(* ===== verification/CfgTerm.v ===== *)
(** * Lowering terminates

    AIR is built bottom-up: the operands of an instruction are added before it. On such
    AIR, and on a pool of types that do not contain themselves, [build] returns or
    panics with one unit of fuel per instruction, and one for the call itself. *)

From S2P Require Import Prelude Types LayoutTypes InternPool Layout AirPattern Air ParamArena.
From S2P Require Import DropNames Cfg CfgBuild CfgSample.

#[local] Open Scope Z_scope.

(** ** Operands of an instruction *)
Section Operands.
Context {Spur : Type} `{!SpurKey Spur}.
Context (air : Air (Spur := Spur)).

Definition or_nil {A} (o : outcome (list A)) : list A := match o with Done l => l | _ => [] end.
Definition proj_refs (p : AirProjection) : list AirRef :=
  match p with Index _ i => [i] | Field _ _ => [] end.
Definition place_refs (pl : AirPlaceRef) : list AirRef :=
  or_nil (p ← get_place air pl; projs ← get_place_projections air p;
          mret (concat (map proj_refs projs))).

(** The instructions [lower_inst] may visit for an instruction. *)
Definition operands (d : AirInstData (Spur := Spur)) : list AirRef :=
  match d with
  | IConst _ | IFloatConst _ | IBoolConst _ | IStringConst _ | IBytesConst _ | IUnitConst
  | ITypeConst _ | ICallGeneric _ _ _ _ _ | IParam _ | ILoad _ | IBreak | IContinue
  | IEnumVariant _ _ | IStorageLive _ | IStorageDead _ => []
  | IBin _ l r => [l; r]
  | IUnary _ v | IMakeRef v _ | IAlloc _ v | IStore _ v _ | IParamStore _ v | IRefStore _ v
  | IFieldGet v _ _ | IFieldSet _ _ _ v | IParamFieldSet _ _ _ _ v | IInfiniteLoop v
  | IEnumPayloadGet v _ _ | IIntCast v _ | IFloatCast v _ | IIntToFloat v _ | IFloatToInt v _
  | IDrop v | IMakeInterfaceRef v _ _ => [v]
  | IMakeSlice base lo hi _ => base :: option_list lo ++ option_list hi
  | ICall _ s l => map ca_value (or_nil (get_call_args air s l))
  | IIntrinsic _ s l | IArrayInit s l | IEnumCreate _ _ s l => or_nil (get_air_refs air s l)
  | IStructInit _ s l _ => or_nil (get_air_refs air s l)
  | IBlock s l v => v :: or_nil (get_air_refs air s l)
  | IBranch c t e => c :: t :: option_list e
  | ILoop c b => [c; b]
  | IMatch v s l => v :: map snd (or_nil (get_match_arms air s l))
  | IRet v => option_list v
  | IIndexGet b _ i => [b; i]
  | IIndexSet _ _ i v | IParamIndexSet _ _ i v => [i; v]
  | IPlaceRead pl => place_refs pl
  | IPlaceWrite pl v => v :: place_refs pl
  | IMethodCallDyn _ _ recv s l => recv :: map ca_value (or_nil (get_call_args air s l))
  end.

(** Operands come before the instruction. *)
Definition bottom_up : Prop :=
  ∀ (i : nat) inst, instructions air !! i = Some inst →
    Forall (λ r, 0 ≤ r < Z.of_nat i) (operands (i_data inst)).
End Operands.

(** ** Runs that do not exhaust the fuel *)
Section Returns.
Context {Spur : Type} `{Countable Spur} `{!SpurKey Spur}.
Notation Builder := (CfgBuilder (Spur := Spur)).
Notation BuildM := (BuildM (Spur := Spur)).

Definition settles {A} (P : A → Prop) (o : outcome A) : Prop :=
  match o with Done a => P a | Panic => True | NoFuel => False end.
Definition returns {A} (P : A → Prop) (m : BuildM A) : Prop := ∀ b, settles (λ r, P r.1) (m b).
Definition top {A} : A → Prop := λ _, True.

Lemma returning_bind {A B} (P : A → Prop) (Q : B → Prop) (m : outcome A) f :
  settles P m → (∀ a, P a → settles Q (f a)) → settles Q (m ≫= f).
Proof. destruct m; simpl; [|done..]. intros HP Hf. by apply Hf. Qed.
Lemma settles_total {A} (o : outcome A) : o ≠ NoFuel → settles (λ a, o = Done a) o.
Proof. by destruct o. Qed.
※ ※ ※
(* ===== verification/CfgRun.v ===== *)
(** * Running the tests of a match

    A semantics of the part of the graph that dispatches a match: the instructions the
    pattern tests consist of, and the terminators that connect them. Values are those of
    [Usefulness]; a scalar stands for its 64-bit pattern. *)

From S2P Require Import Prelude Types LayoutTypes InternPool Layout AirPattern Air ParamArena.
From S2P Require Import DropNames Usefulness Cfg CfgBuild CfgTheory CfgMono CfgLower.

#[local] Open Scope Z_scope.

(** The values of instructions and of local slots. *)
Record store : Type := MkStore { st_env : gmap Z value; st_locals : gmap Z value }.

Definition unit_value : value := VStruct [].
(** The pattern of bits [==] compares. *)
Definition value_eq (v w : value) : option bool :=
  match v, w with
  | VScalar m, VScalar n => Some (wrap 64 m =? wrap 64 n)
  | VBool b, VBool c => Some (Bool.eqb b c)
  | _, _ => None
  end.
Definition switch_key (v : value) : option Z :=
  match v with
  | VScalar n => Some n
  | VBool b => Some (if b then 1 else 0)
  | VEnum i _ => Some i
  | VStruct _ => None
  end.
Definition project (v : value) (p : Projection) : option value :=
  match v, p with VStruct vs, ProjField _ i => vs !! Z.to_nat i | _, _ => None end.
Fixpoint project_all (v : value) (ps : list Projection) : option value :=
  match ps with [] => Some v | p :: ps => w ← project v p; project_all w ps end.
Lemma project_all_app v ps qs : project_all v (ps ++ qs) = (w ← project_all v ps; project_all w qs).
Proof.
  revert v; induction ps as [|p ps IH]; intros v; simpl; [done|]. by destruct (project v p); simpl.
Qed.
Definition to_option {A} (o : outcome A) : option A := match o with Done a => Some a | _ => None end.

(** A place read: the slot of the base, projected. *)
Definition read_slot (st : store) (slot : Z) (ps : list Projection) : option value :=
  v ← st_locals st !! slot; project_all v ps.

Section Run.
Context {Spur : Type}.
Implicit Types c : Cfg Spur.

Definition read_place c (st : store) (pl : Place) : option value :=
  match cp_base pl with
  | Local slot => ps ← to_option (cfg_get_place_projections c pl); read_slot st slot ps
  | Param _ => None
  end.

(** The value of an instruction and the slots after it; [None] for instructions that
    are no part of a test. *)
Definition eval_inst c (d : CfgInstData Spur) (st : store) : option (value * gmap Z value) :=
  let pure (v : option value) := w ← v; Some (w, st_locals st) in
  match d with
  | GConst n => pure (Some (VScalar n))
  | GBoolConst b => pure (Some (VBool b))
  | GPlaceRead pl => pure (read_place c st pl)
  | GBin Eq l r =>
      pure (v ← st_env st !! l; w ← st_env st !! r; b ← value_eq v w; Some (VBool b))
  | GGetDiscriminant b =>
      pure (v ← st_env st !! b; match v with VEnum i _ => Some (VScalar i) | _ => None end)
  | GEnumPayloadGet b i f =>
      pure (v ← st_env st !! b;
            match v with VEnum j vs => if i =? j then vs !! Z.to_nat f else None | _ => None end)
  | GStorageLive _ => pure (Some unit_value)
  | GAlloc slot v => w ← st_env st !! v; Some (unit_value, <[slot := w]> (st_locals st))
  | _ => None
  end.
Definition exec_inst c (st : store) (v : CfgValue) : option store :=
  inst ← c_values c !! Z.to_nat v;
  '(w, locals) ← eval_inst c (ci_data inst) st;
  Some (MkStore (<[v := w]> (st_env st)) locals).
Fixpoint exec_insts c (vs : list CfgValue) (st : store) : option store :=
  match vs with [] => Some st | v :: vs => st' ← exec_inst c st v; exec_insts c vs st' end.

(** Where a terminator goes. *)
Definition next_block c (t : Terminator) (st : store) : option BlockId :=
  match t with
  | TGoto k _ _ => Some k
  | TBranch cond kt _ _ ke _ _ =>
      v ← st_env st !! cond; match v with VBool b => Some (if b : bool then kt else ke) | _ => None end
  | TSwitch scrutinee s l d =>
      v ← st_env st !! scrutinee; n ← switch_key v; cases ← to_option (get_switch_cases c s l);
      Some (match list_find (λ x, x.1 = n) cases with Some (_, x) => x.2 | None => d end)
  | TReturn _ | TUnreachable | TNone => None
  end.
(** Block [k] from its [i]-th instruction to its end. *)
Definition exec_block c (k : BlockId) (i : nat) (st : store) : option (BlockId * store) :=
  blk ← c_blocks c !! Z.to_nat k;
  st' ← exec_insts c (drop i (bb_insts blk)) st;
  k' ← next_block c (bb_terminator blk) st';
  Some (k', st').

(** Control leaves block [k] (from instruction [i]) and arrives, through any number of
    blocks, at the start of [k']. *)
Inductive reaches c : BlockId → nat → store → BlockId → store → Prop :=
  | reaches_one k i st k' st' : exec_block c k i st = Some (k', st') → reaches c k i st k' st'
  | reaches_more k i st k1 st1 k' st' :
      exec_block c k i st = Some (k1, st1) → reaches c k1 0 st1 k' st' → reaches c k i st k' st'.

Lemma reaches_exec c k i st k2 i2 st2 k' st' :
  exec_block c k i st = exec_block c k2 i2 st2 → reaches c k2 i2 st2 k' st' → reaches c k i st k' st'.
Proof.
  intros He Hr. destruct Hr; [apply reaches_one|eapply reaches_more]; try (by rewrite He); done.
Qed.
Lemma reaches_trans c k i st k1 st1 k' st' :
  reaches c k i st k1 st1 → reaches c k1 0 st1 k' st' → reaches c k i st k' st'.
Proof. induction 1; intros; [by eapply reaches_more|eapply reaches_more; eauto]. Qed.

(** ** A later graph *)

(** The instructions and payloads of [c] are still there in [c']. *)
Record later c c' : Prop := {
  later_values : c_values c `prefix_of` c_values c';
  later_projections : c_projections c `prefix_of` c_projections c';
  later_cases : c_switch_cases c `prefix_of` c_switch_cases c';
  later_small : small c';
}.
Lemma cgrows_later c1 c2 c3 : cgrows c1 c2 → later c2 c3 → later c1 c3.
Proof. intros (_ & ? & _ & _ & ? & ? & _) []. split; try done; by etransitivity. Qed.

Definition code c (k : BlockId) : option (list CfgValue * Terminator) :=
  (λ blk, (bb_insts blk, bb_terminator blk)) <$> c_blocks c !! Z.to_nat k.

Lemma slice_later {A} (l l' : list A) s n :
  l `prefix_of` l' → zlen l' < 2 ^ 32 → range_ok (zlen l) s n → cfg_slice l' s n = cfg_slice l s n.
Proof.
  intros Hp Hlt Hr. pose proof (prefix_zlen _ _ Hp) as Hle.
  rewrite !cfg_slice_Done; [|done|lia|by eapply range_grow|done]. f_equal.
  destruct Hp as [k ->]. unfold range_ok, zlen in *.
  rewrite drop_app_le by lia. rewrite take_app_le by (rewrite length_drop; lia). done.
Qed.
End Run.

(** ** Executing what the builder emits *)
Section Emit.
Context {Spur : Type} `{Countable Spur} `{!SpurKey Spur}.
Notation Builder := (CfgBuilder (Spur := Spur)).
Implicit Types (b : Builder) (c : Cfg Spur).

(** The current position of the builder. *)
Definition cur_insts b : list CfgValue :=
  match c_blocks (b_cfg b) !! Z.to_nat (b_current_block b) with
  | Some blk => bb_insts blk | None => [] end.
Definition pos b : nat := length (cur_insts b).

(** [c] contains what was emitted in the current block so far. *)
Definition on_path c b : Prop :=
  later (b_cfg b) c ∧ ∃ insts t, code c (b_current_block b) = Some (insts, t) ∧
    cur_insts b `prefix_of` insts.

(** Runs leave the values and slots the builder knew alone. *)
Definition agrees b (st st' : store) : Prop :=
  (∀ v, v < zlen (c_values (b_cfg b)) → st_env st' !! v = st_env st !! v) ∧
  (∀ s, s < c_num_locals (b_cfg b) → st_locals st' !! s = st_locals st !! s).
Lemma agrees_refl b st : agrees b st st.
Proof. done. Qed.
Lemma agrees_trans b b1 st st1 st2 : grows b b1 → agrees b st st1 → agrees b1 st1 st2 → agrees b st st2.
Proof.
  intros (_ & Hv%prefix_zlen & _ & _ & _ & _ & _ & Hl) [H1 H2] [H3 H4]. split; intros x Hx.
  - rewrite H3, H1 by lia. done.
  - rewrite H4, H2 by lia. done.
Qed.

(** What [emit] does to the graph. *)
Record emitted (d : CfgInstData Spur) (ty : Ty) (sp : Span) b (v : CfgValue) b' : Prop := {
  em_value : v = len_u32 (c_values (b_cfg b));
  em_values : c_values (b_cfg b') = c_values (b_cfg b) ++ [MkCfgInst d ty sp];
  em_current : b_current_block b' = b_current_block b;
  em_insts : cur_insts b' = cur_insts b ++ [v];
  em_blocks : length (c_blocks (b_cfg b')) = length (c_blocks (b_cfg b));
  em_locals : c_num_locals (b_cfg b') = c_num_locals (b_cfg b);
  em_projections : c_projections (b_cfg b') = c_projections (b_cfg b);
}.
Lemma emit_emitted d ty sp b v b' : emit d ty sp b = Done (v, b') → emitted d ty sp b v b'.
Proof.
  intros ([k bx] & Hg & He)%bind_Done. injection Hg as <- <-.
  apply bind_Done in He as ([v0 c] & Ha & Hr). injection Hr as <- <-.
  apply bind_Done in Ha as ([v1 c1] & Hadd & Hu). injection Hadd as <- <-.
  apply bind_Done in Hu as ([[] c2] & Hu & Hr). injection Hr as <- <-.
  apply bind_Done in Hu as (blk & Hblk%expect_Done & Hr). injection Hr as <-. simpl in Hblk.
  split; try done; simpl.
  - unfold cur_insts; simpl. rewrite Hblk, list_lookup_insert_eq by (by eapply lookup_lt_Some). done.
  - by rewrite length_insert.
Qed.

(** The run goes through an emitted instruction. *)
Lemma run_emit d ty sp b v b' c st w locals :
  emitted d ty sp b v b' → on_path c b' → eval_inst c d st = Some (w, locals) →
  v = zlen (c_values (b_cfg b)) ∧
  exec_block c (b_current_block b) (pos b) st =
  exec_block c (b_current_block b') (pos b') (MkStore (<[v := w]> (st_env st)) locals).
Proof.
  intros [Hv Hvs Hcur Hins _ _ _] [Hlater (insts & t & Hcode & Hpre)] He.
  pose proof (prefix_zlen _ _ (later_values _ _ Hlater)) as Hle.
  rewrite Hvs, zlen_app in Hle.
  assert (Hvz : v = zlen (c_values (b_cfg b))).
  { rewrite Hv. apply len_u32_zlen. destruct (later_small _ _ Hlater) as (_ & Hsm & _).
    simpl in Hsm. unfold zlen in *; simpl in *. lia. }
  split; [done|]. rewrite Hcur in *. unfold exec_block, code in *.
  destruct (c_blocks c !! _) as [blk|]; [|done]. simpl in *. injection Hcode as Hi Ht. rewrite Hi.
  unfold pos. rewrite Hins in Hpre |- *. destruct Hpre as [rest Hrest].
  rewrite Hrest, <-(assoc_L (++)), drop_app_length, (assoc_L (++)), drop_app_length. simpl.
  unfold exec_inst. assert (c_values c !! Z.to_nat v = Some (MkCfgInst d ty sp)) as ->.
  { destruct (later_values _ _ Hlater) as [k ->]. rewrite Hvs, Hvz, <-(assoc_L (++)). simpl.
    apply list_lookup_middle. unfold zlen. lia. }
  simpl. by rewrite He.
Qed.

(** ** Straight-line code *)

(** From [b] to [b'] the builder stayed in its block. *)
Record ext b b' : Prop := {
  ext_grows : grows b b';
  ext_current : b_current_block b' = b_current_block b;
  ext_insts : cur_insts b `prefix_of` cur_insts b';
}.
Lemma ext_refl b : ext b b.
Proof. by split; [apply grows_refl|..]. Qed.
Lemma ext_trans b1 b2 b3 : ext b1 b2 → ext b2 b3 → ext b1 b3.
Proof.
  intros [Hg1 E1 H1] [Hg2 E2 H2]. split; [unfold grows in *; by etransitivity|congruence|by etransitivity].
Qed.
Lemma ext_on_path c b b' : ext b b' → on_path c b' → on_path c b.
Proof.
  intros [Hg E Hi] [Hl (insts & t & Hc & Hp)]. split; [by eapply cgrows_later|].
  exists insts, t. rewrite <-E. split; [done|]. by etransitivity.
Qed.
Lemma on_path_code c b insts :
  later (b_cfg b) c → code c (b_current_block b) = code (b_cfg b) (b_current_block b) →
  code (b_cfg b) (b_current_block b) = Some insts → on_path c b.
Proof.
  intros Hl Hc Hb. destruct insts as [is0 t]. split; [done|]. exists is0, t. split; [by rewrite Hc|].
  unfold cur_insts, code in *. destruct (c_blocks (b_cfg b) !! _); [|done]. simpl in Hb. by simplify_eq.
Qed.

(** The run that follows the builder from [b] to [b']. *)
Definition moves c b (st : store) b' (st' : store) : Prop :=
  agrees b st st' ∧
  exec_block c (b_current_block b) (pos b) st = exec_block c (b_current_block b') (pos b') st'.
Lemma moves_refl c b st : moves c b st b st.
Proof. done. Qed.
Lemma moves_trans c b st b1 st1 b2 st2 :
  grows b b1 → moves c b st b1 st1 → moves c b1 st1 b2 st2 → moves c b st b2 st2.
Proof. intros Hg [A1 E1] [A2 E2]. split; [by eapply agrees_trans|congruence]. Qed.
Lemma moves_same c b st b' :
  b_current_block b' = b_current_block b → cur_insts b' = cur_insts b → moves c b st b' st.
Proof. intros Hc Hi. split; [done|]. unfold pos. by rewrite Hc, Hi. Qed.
※ ※ ※
**Your instructions:**
Retype exactly the span of lines from the one with "em_locals : c_num_locals" through the one with "(** ** Straight-line code *)"; include both ends and omit the rest of the material.

**Answer to this task:**
  em_locals : c_num_locals (b_cfg b') = c_num_locals (b_cfg b);
  em_projections : c_projections (b_cfg b') = c_projections (b_cfg b);
}.
Lemma emit_emitted d ty sp b v b' : emit d ty sp b = Done (v, b') → emitted d ty sp b v b'.
Proof.
  intros ([k bx] & Hg & He)%bind_Done. injection Hg as <- <-.
  apply bind_Done in He as ([v0 c] & Ha & Hr). injection Hr as <- <-.
  apply bind_Done in Ha as ([v1 c1] & Hadd & Hu). injection Hadd as <- <-.
  apply bind_Done in Hu as ([[] c2] & Hu & Hr). injection Hr as <- <-.
  apply bind_Done in Hu as (blk & Hblk%expect_Done & Hr). injection Hr as <-. simpl in Hblk.
  split; try done; simpl.
  - unfold cur_insts; simpl. rewrite Hblk, list_lookup_insert_eq by (by eapply lookup_lt_Some). done.
  - by rewrite length_insert.
Qed.

(** The run goes through an emitted instruction. *)
Lemma run_emit d ty sp b v b' c st w locals :
  emitted d ty sp b v b' → on_path c b' → eval_inst c d st = Some (w, locals) →
  v = zlen (c_values (b_cfg b)) ∧
  exec_block c (b_current_block b) (pos b) st =
  exec_block c (b_current_block b') (pos b') (MkStore (<[v := w]> (st_env st)) locals).
Proof.
  intros [Hv Hvs Hcur Hins _ _ _] [Hlater (insts & t & Hcode & Hpre)] He.
  pose proof (prefix_zlen _ _ (later_values _ _ Hlater)) as Hle.
  rewrite Hvs, zlen_app in Hle.
  assert (Hvz : v = zlen (c_values (b_cfg b))).
  { rewrite Hv. apply len_u32_zlen. destruct (later_small _ _ Hlater) as (_ & Hsm & _).
    simpl in Hsm. unfold zlen in *; simpl in *. lia. }
  split; [done|]. rewrite Hcur in *. unfold exec_block, code in *.
  destruct (c_blocks c !! _) as [blk|]; [|done]. simpl in *. injection Hcode as Hi Ht. rewrite Hi.
  unfold pos. rewrite Hins in Hpre |- *. destruct Hpre as [rest Hrest].
  rewrite Hrest, <-(assoc_L (++)), drop_app_length, (assoc_L (++)), drop_app_length. simpl.
  unfold exec_inst. assert (c_values c !! Z.to_nat v = Some (MkCfgInst d ty sp)) as ->.
  { destruct (later_values _ _ Hlater) as [k ->]. rewrite Hvs, Hvz, <-(assoc_L (++)). simpl.
    apply list_lookup_middle. unfold zlen. lia. }
  simpl. by rewrite He.
Qed.

(** ** Straight-line code *)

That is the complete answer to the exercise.